Anyway... for container runtimes with systemd, they'd configure LimitNOFILE and have bounced between 2^20 (1048576) and 2^30 (infinity) a few times, with infinity being present since 2018-2021 depending on what you installed (and when your distro got the update). That is what raised the limits in the container, that may not appear to be the same on your host.

Often you can configure the ulimit per container (eg: docker run has --ulimit, compose and k8s have similar ulimit config settings). Or you can set the LimitNOFILE for the systemd service config to a sane value.... or if you're lucky I guess like in this case your software affected has an option to impose a limit.

Just to clarify, this typically only affects the soft limit value, although some software internally raises the soft limit to the hard limit (perfectly acceptable... just 2^30 is not a sane hard limit, 2^19 is often plenty and many can get away with 2^16 just fine).


As for the memory usage, from what I've read in other software affected (Java), an array is allocated sized to the soft limit set, and that used 8 bytes per element, thus for 2^30 uses approx 8.6GB of memory. The more sane 2^20 hard limit you'd see on Debian would only use 8.4MB in comparison, and likewise if the default soft limit 1024 would be fine, only 8.2KB needed.
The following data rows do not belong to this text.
(** ** The command line *)

(** What a run leaves: the lines printed and the files written, in order. *)
Record report_run := Report { said : list string; wrote : list (string * string) }.
Abbreviation reporting := (IO report_run).

Definition tell (s : string) : reporting unit :=
  io_modify (fun w => Report (said w ++ [s]) (wrote w)).

(** [path.write_text(md)]: the directory must exist, and the path not be one. *)
Definition write_text (fs : node) (dir : path) (name text : string) : reporting unit :=
  let out_path := dir ++ [name] in
  if is_dir fs out_path then io_raise IsADirectoryError
  else if is_dir fs dir
  then io_modify (fun w => Report (said w) (wrote w ++ [(path_str out_path, text)]))
  else io_raise (lookup_error fs out_path).

(** [f"{l}"] of a list of integers *)
Definition ints_repr (l : list Z) : string := "[" +:+ str_join ", " (map str_of_Z l) +:+ "]".

Definition missing_keys (t : ftable) : list key :=
  map fst (filter (fun kv => snd kv = None) t).

(** [sorted(set(args.trial))] *)
Definition sorted_set (l : list Z) : list Z := merge_sort Z.le (remove_dups l).

Section main.
Context `{!Numpy b64}.

Definition report_missing (t : Z) (missing : list key) : reporting unit :=
  if decide (length missing = 0%nat) then mret tt
  else
    tell ("  WARNING trial " +:+ str_of_Z t +:+ ": missing data for " +:+
      str_of_Z (Z.of_nat (length missing)) +:+ " (cfg, fan-in) pairs:") ≫= fun _ =>
    io_for (take 6 missing) (fun k => tell ("    - " +:+ k.1 +:+ " fan-in=" +:+ str_of_Z k.2)) ≫= fun _ =>
    io_when (6 <? length missing)%nat
      (tell ("    ... (" +:+ str_of_Z (Z.of_nat (length missing - 6)) +:+ " more)")).

(** The body of the loop over trials; it returns the trial's table. *)
Definition report_trial (fs : node) (results_dir : path) (fan_ins : list Z) (t : Z) : reporting ftable :=
  tell (nl +:+ "--- Collecting trial " +:+ str_of_Z t +:+ " ---") ≫= fun _ =>
  io_lift (collect_one_trial fs results_dir t fan_ins) ≫= fun table : ftable =>
  report_missing t (missing_keys table) ≫= fun _ =>
  io_lift (build_markdown ("Fan-in Scaling Study - Trial " +:+ str_of_Z t +:+ " (raw)") table fan_ins)
    ≫= fun md =>
  let name := "fanin_test" +:+ str_of_Z t +:+ ".md" in
  write_text fs results_dir name md ≫= fun _ =>
  tell ("  wrote " +:+ path_str (results_dir ++ [name])) ≫= fun _ =>
  mret table.

Fixpoint report_trials (fs : node) (results_dir : path) (fan_ins : list Z) (trials : list Z)
    : reporting (list ftable) :=
  match trials with
  | [] => mret []
  | t :: trials =>
      report_trial fs results_dir fan_ins t ≫= fun table =>
      report_trials fs results_dir fan_ins trials ≫= fun tables =>
      mret (table :: tables)
  end.
(** Rows that all have statistics. *)
Lemma gather_rows l rs : gather [] l = map (fun r => (r.1, Some r.2)) rs ->
  NoDup (dkeys rs) /\ forall label st, dget rs label = Some st <->
    exists s, last_found label l = Some s /\ compute_stats s = Some st.
Proof.
  intros E. assert (dkeys (gather [] l) = dkeys rs) as Hk by (unfold dkeys; by rewrite E, map_map).
  assert (NoDup (dkeys (gather [] l))) as Hnd by (apply NoDup_gather; constructor).
  split; [by rewrite <- Hk|]. intros label st.
  assert (dget (gather [] l) label = Some <$> dget rs label) as Hg.
  { rewrite E. clear. induction rs as [|[k v] rs IH]; [done|]. simpl. by case_decide. }
  rewrite dget_gather in Hg. simpl in Hg.
  destruct (last_found label l) as [s|], (dget rs label) as [v|]; simpl in Hg; try done; split.
  - intros [= <-]. exists s. split; [done|congruence].
  - intros (s' & [= <-] & Hs). congruence.
  - done.
  - by intros (? & [=] & _).
Qed.

Lemma collect_gather fs ls i ds results w : Forall (loadable fs) ds ->
  exists w', collect fs ls i (map (fun x => x.1.1) ds) results w = (Ok (gather results (found ls i ds)), w') /\
    shown w' = shown w.
Proof.
  intros Hds. revert i results w; induction Hds as [|x ds [Hcd Hg] Hds IH]; intros i results w;
    [by eexists|].
  destruct x as [[d es] smp]. cbn [map collect fst snd] in *. unfold analyze.
  rewrite (analyze_experiment_dir fs d es smp Hcd Hg).
  unfold io_lift, eprint, io_modify, mbind, IO_bind. cbn [found fst snd]. case_decide.
  - destruct (IH (S i) results (Run (shown w) (errors w ++ ["No latency data found in " +:+ d]) (files w)))
      as (w' & E & Hw). exists w'. split; [exact E|done].
  - destruct (IH (S i) (dset results (label_of ls i d) (compute_stats (dir_samples es smp))) w) as (w' & E & Hw).
    exists w'. split; [exact E|done].
Qed.

(** The lines of the table, up to the first row without statistics. *)
Lemma print_lines_run rows w : exists lines,
  shown (io_for rows print_line w).2 = shown w ++ map SavedText lines /\
  ((exists rs : list (string * stats b64), rows = map (fun r => (r.1, Some r.2)) rs /\
      lines = map (fun r => table_line r.1 r.2) rs /\ (io_for rows print_line w).1 = Ok tt) \/
   (exists label, (label, None) ∈ rows) /\ (io_for rows print_line w).1 = Err (KeyError "p50_us")).
Proof.
  revert w; induction rows as [|[l [s|]] rows IH]; intros w; cbn [io_for].
  - exists []. rewrite app_nil_r. split; [done|]. left. by exists [].
  - destruct (IH (Run (shown w ++ [SavedText (table_line l s)]) (errors w) (files w))) as (lines & Hs & Hc).
    exists (table_line l s :: lines). unfold mbind, IO_bind. cbn [print_line fst snd].
    unfold print, show, io_modify. split; [by rewrite Hs; cbn [shown]; rewrite <- app_assoc|].
    destruct Hc as [(rs & -> & -> & Ho)|[(label & Hin) He]].
    + left. by exists ((l, s) :: rs).
    + right. split; [exists label; by right|done].
  - exists []. rewrite app_nil_r. split; [done|]. right. split; [exists l; by left|done].
Qed.

(** C29: on directories written by the clients the comparison raises a
    KeyError exactly when the last directory of some label has CSV files but
    no sample: its aggregate is the empty dictionary.  Nothing is printed when
    no directory has a CSV file; otherwise the header is, and unless it
    raises, one line per label with the statistics of that directory. *)
Theorem compare_experiments_ok_iff fs ls ds w :
  Forall (loadable fs) ds ->
  let r := compare_experiments fs (map (fun x => x.1.1) ds) ls w in
  (r.1 = Err (KeyError "p50_us") <-> exists label, last_found label (found ls 0 ds) = Some []) /\
  (found ls 0 ds = [] -> r.1 = Ok [] /\ shown r.2 = shown w) /\
  (found ls 0 ds <> [] -> exists lines,
    shown r.2 = shown w ++ map SavedText (header :: of_chars (replicate (slen header) "-"%char) :: lines) /\
    (is_ok r.1 = true -> exists rows, lines = map (fun row => table_line row.1 row.2) rows /\
      NoDup (dkeys rows) /\ forall label st, dget rows label = Some st <->
        exists s, last_found label (found ls 0 ds) = Some s /\ compute_stats s = Some st)).
Proof.
  intros Hds. destruct (collect_gather fs ls 0 ds [] w Hds) as (w' & E & Hw).
  cbv zeta. set (l := found ls 0 ds) in *.
  assert (compare_experiments fs (map (fun x => x.1.1) ds) ls w = print_table (gather [] l) w') as ->.
  { unfold compare_experiments, mbind at 1, IO_bind at 1. by rewrite E. }
  unfold print_table. pose proof (gather_nil l) as Hnil. pose proof (gather_missing l) as Hmiss.
  destruct (decide (length (gather [] l) = 0%nat)) as [He|He].
  - apply length_zero_iff_nil in He. assert (l = []) as -> by tauto.
    unfold mret, IO_ret. cbn [fst snd last_found].
    split; [split; [done|by intros []]|]. split; [by intros _|]. intros Hl. by destruct Hl.
  - assert (l <> []) as Hl by (intros ->; by apply He).
    unfold print, show, io_modify, mbind, IO_bind. cbn [fst snd shown errors files].
    match goal with |- context [io_for (gather [] l) print_line ?w0] =>
      destruct (print_lines_run (gather [] l) w0) as (lines & Hs & Hc);
      destruct (io_for (gather [] l) print_line w0) as [o w1] end.
    cbn [fst snd shown] in Hs, Hc.
    assert (forall rs, gather [] l = map (fun r => (r.1, Some r.2)) rs -> ~ exists label, last_found label l = Some []) as Hno.
    { intros rs Ers Hex. apply Hmiss in Hex as [label Hin]. rewrite Ers in Hin.
      by apply list_elem_of_fmap in Hin as (? & [=] & _). }
    split_and!; [|done|].
    + destruct Hc as [(rs & Ers & _ & ->)|[Hex ->]].
      * split; [done|]. intros Hex. by destruct (Hno rs Ers).
      * split; [|done]. intros _. by apply Hmiss.
    + intros _. exists lines. split.
      * assert (shown w1 = shown w ++ map SavedText (header ::
          of_chars (replicate (slen header) "-"%char) :: lines)) as Hw1 by (by rewrite Hs, Hw, <- !app_assoc).
        destruct o; exact Hw1.
      * destruct Hc as [(rs & Ers & -> & ->)|[Hex ->]]; [|done]. intros _.
        exists rs. split; [done|]. by apply gather_rows.
Qed.
End compare.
For dockerd and containerd, this problem is likely to be resolved this year as there is a fair amount of discussion going on to not use infinity.

polarathene avatar Mar 08 '23 02:03 polarathene

Just adding some more visibility here. This still bit me on Fedora 39's docker. For people running into this issue:

  • If not essential (exposing uWSGI to the world), not using the --http option, removes the issue
  • As mentioned above, lowering the ulimit works, either in systemd or (for a faster fix) in your bootstrap script, ulimit -n 1048576 should do the trick!

jualvarez avatar Mar 30 '24 14:03 jualvarez

https://access.redhat.com/solutions/1479623

https://github.com/systemd/systemd/commit/a8b627aaed409a15260c25988970c795bf963812

mchtech avatar Jul 03 '24 04:07 mchtech

https://access.redhat.com/solutions/1479623 systemd/systemd@a8b627a

I already described the cause above with:

Typically infinity will be approx 2^30 (over 1 billion) in size, while some distros like Debian (and Ubuntu deriving from it) have a lower 2^20 limit (1k times less) which is the default sysctl fs.nr_open value.

This was due to systemd v240 (2018Q4) release that would raise fs.nr_open and fs.file-max to the highest possible value, and fs.nr_open being used as infinity IIRC.

Is the intent of your links to provide additional reference / context?

polarathene avatar Jul 04 '24 04:07 polarathene